● DATA FOR PROCESSING
#####

Definition ipc_timeout_unregister (thread endpoint : Z) (kind : ThreadWaitKind) (id : Z) (k : Kernel)
    : bool * Kernel :=
  match List.find (timed_matches k thread endpoint kind id) (seqZ 0 IPC_TIMED_WAIT_CAPACITY) with
  | Some i => (true, set_timed i timed_wait_zero k)
  | None => (false, k)
  end.

Definition ipc_timeout_test_active_count (k : Kernel) : Z :=
  countb (fun i => w_occupied (timed_at k i)) (seqZ 0 IPC_TIMED_WAIT_CAPACITY).

(** * Reservations *)

(** The thread and the wait identity registered in an endpoint. *)
Definition waiting_thread (e : Endpoint) (kind : ThreadWaitKind) : Z :=
  if bool_decide (kind = THREAD_WAIT_IPC_RECEIVE) then e_waiting_receiver e else e_waiting_sender e.

Definition waiting_id (e : Endpoint) (kind : ThreadWaitKind) : Z :=
  if bool_decide (kind = THREAD_WAIT_IPC_RECEIVE) then e_waiting_receiver_id e else e_waiting_sender_id e.

Definition ipc_reservation_valid (k : Kernel) (endpoint : Z) (kind : ThreadWaitKind) : bool :=
  let thread := waiting_thread (ept k endpoint) kind in
  let id := waiting_id (ept k endpoint) kind in
  let t := thr k thread in
  if !nz thread then id =? 0 else
  if !thread_wait_matches_id k thread kind endpoint id || !ipc_result_valid (t_wait_result t) then false else
  if (thread =? thread_current k) && state_is k thread THREAD_STATE_RUNNING
  then t_on_run_queue t && nz (t_run_next t) else
  if !t_interrupt_context_ready t || !nz (t_interrupt_rsp t) then false else
  if state_is k thread THREAD_STATE_BLOCKED then !t_on_run_queue t && !nz (t_run_next t) else
  if state_is k thread THREAD_STATE_READY then t_on_run_queue t && nz (t_run_next t) else false.

(** Null when there is no such capability. *)
Definition ipc_resolve_endpoint (k : Kernel) (process handle rights : Z) : Z :=
  let caps := process_capabilities k process in
  if !nz caps then 0 else
  match capability_lookup_rights k caps handle CAPABILITY_TYPE_ENDPOINT rights with
  | None => 0
  | Some object => if ipc_endpoint_valid k object then object else 0
  end.

Definition ipc_make_ready (thread : Z) (k : Kernel) : bool * Kernel :=
  if state_is k thread THREAD_STATE_BLOCKED then scheduler_wake thread k else
  (((thread =? thread_current k) && state_is k thread THREAD_STATE_RUNNING && t_on_run_queue (thr k thread))
   || (state_is k thread THREAD_STATE_READY && t_on_run_queue (thr k thread)), k).

Definition ipc_finish (thread endpoint : Z) (kind : ThreadWaitKind) (id : Z) (result : ThreadWaitResult)
    (k : Kernel) : option Kernel :=
  match thread_wait_try_complete thread kind endpoint id result k with
  | (true, k) => Some k
  | (false, _) => None
  end.

(** Dropping the staged message of a sender. *)
Definition drop_staged (endpoint : Z) (k : Kernel) : Kernel :=
  set_ept endpoint (fun e => e <| e_waiting_sender_message := message_zero |>
                               <| e_waiting_sender_message_ready := false |>) k.

(** [if (!ipc_make_ready(thread)) cpu_halt_forever();] *)
Definition make_ready_or_halt (thread : Z) (k : Kernel) : option Kernel :=
  match ipc_make_ready thread k with
  | (true, k) => Some k
  | (false, _) => None
  end.

(** One slot of [ipc_timeout_poll]. *)
Definition poll_slot (now : Z) (k : Kernel) (i : Z) : option Kernel :=
  let slot := timed_at k i in
  if !w_occupied slot then Some k else
  let thread := w_thread slot in
  let endpoint := w_endpoint slot in
  if !thread_storage_in_use k thread || !ipc_endpoint_valid k endpoint
     || (t_id (thr k thread) != w_thread_id slot) || (e_id (ept k endpoint) != w_endpoint_id slot)
     || !thread_wait_matches_id k thread (w_kind slot) endpoint (w_wait_id slot)
     || !ipc_reservation_valid k endpoint (w_kind slot) then None else
  if !pending k thread then Some k else
  if !ipc_deadline_reached now (w_deadline slot) then Some k else
  match w_kind slot with
  | THREAD_WAIT_IPC_SEND =>
    if !e_waiting_sender_message_ready (ept k endpoint) then None else
    k ← ipc_finish thread endpoint THREAD_WAIT_IPC_SEND (w_wait_id slot) THREAD_WAIT_RESULT_TIMED_OUT k;
    make_ready_or_halt thread (drop_staged endpoint k)
  | THREAD_WAIT_IPC_RECEIVE =>
    k ← ipc_finish thread endpoint THREAD_WAIT_IPC_RECEIVE (w_wait_id slot) THREAD_WAIT_RESULT_TIMED_OUT k;
    make_ready_or_halt thread k
  | _ => None
  end.

Definition ipc_timeout_poll (now_ticks : Z) (k : Kernel) : option Kernel :=
  foldl (fun k i => k ← k; poll_slot now_ticks k i) (Some k) (seqZ 0 IPC_TIMED_WAIT_CAPACITY).

Definition timer_handle_irq (k : Kernel) : option Kernel :=
  if !timer_initialized k then Some k else
  let k := k <| k_tim := (k_tim k) <| tk_ticks := u64 (tk_ticks (k_tim k) + 1) |> |> in
  ipc_timeout_poll (timer_ticks k) k.

(** * The mailbox under reservations *)

Definition ipc_send_locked (endpoint : Z) (message : IpcMessage) (k : Kernel) : option (bool * Kernel) :=
  if !ipc_endpoint_valid k endpoint || !ipc_message_valid message || e_closed (ept k endpoint)
     || endpoint_message_ready k endpoint || !ipc_reservation_valid k endpoint THREAD_WAIT_IPC_RECEIVE
  then Some (false, k) else
  let receiver := e_waiting_receiver (ept k endpoint) in
  if nz receiver && !pending k receiver then Some (false, k) else
  let '(sent, k) := endpoint_try_send endpoint message k in
  if !sent then Some (false, k) else
  if !nz receiver then Some (true, k) else
  let '(ready, k) := ipc_make_ready receiver k in
  if ready then Some (true, k) else
  match endpoint_try_receive endpoint k with
  | (None, _) => None
  | (Some _, k) => Some (false, k)
  end.
Lemma receive_takes :
  wt_kind w = THREAD_WAIT_IPC_RECEIVE -> pending k (current_of k) = true ->
  e_message_ready (ept k (wt_endpoint w)) = true ->
  let m := e_message (ept k (wt_endpoint w)) in
  exists k' l', take_message = Some (Returned true m, k') /\ keeps_sched k k' l l' /\
    ipc_wf k' l' (delete (current_of k) C) /\ moves k k' (receive_log k (wt_endpoint w) (Some m)) /\
    wakes k l C k' l' (delete (current_of k) C).
Proof using All.
  intros Ek Hp Hr. pose proof (iw_core _ _ _ Hwf) as Hc. pose proof (ic_waiter _ _ _ Hc _ _ Hw) as Ho.
  pose proof (wo_valid _ _ _ _ Ho) as Hv. pose proof (wo_thread _ _ _ _ Ho) as Hth. rewrite Ek in Hth. waiting_simpl.
  pose proof (receive_locked_spec k l C (wt_endpoint w) (current_of k) Hwf) as Hs.
  assert (receive_possible k (wt_endpoint w) (current_of k) = true) as Hrp.
  { unfold receive_possible. rewrite Hv, Hr, Hth, Hp, Z.eqb_refl. cbn [andb].
    rewrite orb_true_r, !andb_true_r. apply negb_true_iff.
    destruct (e_closed (ept k (wt_endpoint w))) eqn:Ecl; [|done].
    destruct (eo_closed _ _ (iw_ept _ _ _ Hwf _ Hv) Ecl). congruence. }
  unfold take_message. rewrite Hrp in Hs.
  destruct Hs as (k1 & l1 & -> & Hwf1 & Hks & He & Hres & Hq). cbn [mbind option_bind].
  assert (committed k (wt_endpoint w) (current_of k) = false) as Hnc.
  { unfold committed. destruct (e_waiting_sender_message_ready _) eqn:Est; [|done].
    destruct (staged_sender k l C _ Hwf Hv Est) as (v & Hv' & _ & Hvk & _). cbn.
    apply Z.eqb_neq. intros E. rewrite <- E, Hw in Hv'. simplify_eq. congruence. }
  assert (pending k1 (current_of k) = true) as Hp1 by (unfold pending; rewrite Hres, Hnc; done).
  assert (current_of k1 = current_of k) as Hcur by apply Hks.
  pose proof (finish_spec k1 l1 C (current_of k) w THREAD_WAIT_RESULT_COMPLETED (iw_core _ _ _ Hwf1) Hw Hp1 eq_refl) as Hf.
  rewrite Ek in Hf. rewrite Hf. cbn [mbind option_bind]. change (default message_zero (Some ?x)) with x.
  assert (C !! current_of k1 = Some w) as Hw1 by (by rewrite Hcur).
  assert (idle k1 = false) as Hid1 by (by rewrite (ks_idle _ _ _ _ Hks)).
  destruct (receive_leave_call Hwf1 Hw1 Hid1 (e_message (ept k (wt_endpoint w))) THREAD_WAIT_RESULT_COMPLETED Ek eq_refl)
    as (k2 & Hl & Hks2 & Hwf2 & Hfl2 & Haw2). unfold settled_as in Hl. rewrite Hcur in Hl, Hwf2, Haw2. rewrite Hl.
  exists k2, l1. split; [done|]. split; [by eapply keeps_trans|]. split; [done|]. split.
  - rewrite <- (app_nil_r (receive_log _ _ _)). apply (moves_trans k k1 k2 _ []); [|done].
    split; [by apply flow_receive|]. by apply (ledger_receive k k1 l l1 C).
  - apply (wakes_trans k l C k1 l1 C); [|done]. by apply (receive_wakes k k1 l l1 C (wt_endpoint w)).
Qed.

#####

● THE PROBLEM
Once you have located every line with the word "caps" in the material above, list those lines.

● RESPONSE
  let caps := process_capabilities k process in
  if !nz caps then 0 else
  match capability_lookup_rights k caps handle CAPABILITY_TYPE_ENDPOINT rights with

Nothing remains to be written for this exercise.